David had a brother Chris. Chris is a few years older than David, and lives in a group home an hour out of the cities where he gets help coping with his emotions. Chris grew up as the oldest male in a family raised by a poor, single mother. Before he moved to the group home, Chris used to pick on David.
After the move Chris was able to be a better big brother.
Living in different places, David and Chris made the most out of brotherhood on the weekends Chris spent at home. They would talk about girls, music, video games and mostly superheroes. Chris loves superheroes, so, naturally, David loves superheroes too.
On Friday, Chris needed to be picked up, but more importantly he needed to know what had happened. Jeanie didn’t want Chris to find out over the phone, so Heather, Nate and I volunteered to do it.
We said our goodbyes, hopped into Vanada, and set off down Highway 7. That was the longest hour of my life.

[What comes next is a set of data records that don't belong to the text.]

(** * GIE 2.0 core: a shallow embedding of the ledger, hive, sensor and
      guardian code, with the properties the specification states about it.

    Conventions used throughout.

    - Python [int] values are [Z]; Python [float] values are exact rationals
      [Q] (NaN and the infinities are outside the model, and rounding error of
      binary64 arithmetic is not represented).  Where the source compares
      floats whose rounding matters, the comparison is a parameter of the
      section.
    - A Python exception is a value of [exn]; a call that may raise returns
      [result].  A method that mutates [self] and then raises returns the
      mutated state together with the exception.
    - A [dict] whose iteration order is observable is an association list in
      insertion order; a [dict] used as a plain table is a [gmap].
    - Logging, printing, pickling and wall-clock reads leave no trace in the
      modelled state and are left out. *)

From Stdlib Require Import ZArith QArith Qabs Qround Qfield Lia Lqa List Bool.
From stdpp Require Import gmap strings list fin_maps sorting.

Local Open Scope Z_scope.

(** ** Python runtime notions shared by the modules *)

Inductive exn : Type :=
| KeyError
| ZeroDivisionError
| ValueError
| IndexError
| AttributeError
| AttributeOrTypeError.

Inductive result (A : Type) : Type :=
| Ok (a : A)
| Raise (e : exn).
Arguments Ok {A} a.
Arguments Raise {A} e.

Definition bind {A B : Type} (r : result A) (k : A -> result B) : result B :=
  match r with
  | Ok a => k a
  | Raise e => Raise e
  end.


(** [a / b] on Python ints: true division, [ZeroDivisionError] on [b = 0]. *)
Definition py_truediv (a b : Z) : result Q :=
  if b =? 0 then Raise ZeroDivisionError
  else Ok (inject_Z a / inject_Z b)%Q.

(** Truthiness of a Python int. *)
Definition truthy (n : Z) : bool := negb (n =? 0).

(** [{"win": w, "trials": t}] *)
Record Stat : Type := mkStat { win : Z; trials : Z }.

#[global] Instance Stat_eq_dec : EqDecision Stat.
Proof. solve_decision. Defined.

(** ** core/gie_mind.py, class GieMind: the per-engine stats table *)

Module GieMind.

(** [self.stats = {name: {"win": 0, "trials": 1} for e in self.engines}] *)
Definition init_stats (engines : list string) : gmap string Stat :=
  list_to_map (map (fun name => (name, mkStat 0 1)) engines).
(** X27.  What the dashboard returns is consistent with itself: it shows
    one lead per row read, in the order read and under the status of the
    [call_status] column; [totalLeads] is the number of leads shown and
    [leadsRemaining] the number of leads shown as pending, no_answer or busy;
    the calls counted are the rows read of [calls]. *)
Theorem dashboard_counts_match_leads_shown campaignId w :
  let run := getCampaignDashboard campaignId w in
  match run.2 with
  | Returned result =>
      exists leads calls,
        run.1.2
        = [CampaignRead campaignId organizationId
             (selectCampaign campaignId organizationId w).2;
           LeadsRead campaignId (Returned leads);
           CallsRead campaignId (Returned calls)]
        /\ DashboardCampaign.leads result = map transformLead (default [] (Db.data leads))
        /\ Metrics.totalLeads (DashboardCampaign.metrics result)
           = length (DashboardCampaign.leads result)
        /\ Metrics.leadsRemaining (DashboardCampaign.metrics result)
           = length (List.filter shownRemaining (DashboardCampaign.leads result))
        /\ Metrics.callsAttempted (DashboardCampaign.metrics result)
           = length (default [] (Db.data calls))
  | Thrown _ => True
  end.
Proof.
  run_dashboard campaignId w; try exact I.
  eexists _, _. split; [reflexivity|].
  cbn [DashboardCampaign.leads DashboardCampaign.metrics Metrics.calculateCampaignMetrics
         Metrics.totalLeads Metrics.leadsRemaining Metrics.callsAttempted].
  split; [reflexivity|]. split; [by rewrite length_map|].
  split; [by rewrite shown_remaining | reflexivity].
Qed.


End OneDashboard.

End DashboardFacts.
Lemma end_marker_not_begin (e : jsstring) :
  is_end_marker e = true -> is_begin_marker e = false.
Proof.
  unfold is_end_marker, is_begin_marker, str_eqb_ci. intros H.
  apply str_eqb_eq in H. rewrite H. reflexivity.
Qed.

(** X13: In the line-by-line salvage, a stretch of lines without markers
    that starts at the first line or right after a marker line and that
    an END marker line closes pushes exactly one payload, its base64
    lines put end to end, after what the lines before it pushed; it
    pushes nothing when it holds no base64 line.  Lines that are not
    base64 lines are skipped without ending the stretch. *)
Theorem salvage_closed_stretch (before seg : list jsstring) (e : jsstring) :
  opened_anyhow before ->
  (forall l, In l seg -> is_marker l = false) ->
  is_end_marker e = true ->
  salvage_lines (before ++ seg ++ [e])
  = salvage_lines before
    ++ (if nonempty (concat (filter is_base64_line seg))
        then [concat (filter is_base64_line seg)] else []).
Proof.
  intros O M E. unfold salvage_lines, salvage_loop.
  rewrite !fold_left_app. fold (salvage_loop before).
  rewrite (salvage_stretch seg _ M), (opened_buffer_empty before O).
  cbn [fold_left app]. unfold salvage_step.
  rewrite (end_marker_not_begin e E), E. cbn [buffer potential].
  destruct (concat (filter is_base64_line seg)) as [|c r] eqn:C.
  - cbn. rewrite app_nil_r. reflexivity.
  - cbn [length Nat.ltb Nat.leb nonempty]. rewrite <- C.
    rewrite (remove_whitespace_base64 _ (base64_lines_concat seg)). reflexivity.
Qed.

None of us had ever been in a position to tell someone that their loved one had passed away, let alone had to tell a 16-year-old that his 14-year-old brother had just died the night before.
When we arrived, we took our positions and waited for him to come see us. We heard him from down the hall asking if he was in trouble, as he unknowingly strolled into devastation.
Chris is a bear of a 16-year-old. He has broad slumped shoulders, blond wispy hair that stopped above his eyebrows and clumsy feet that seemed to drag everywhere he walked.
After greeting him with hugs, we sat back down. We were about to shatter his world.
“We want you to know we are here because we love you, and we want you to know that from the start…I guess…I guess there is just no easy way to say this, but your brother, David… David took his own life last night.”
The natural grin Chris wore vanished as he took in the information. As those harrowing words escaped Nate’s lips, I watched as every ounce of life drain from Chris’s face.
His head fell between his knees, and he wailed.
Chris’s cacophonous cries refused to be contained.
In my 23 years of life, I have never heard a more dreadful noise. It sounded like the loss of a brother, the false notion of a failed relationship, the confusion of suicide.
He cried out, over and over and over and again. Occasionally he would choke out sentence fragments.
“He wasn’t supposed to do that!”
His wails would crash like waves in a storm.
“I should have protected him better!”
“I will never forget that moment. I will never forget watching his body heave between sobs, each exhale bringing him closer to the floor. Closer to nothingness.” – Danny Schmitz
As soon as things seemed to be subsiding, another roller would rip into shore.
“It should have been me!”
I will never forget that moment. I will never forget watching his body heave between sobs, each exhale bringing him closer to the floor. Closer to nothingness. In each passing moment the weight of devastation grew, the reality of death became more alive.
Later that day I recounted the moment to my dad, I remember him saying; “I hope I never have to have that conversation,” and “I hope you never have to do that again,” and I completely understand his thought process.
That conversation is excruciatingly painful. I had to look the 16-year-old in the eyes and try to communicate love, and even more difficult, communicate hope. I couldn’t even muster the strength to do that, let alone try to fall asleep that night knowing the last time I ever spoke to my brother might have been an argument. I know my dad’s support was well intended, but my sentiments are the exact opposite.
I hope we don’t insulate ourselves from pain, I hope we run to it.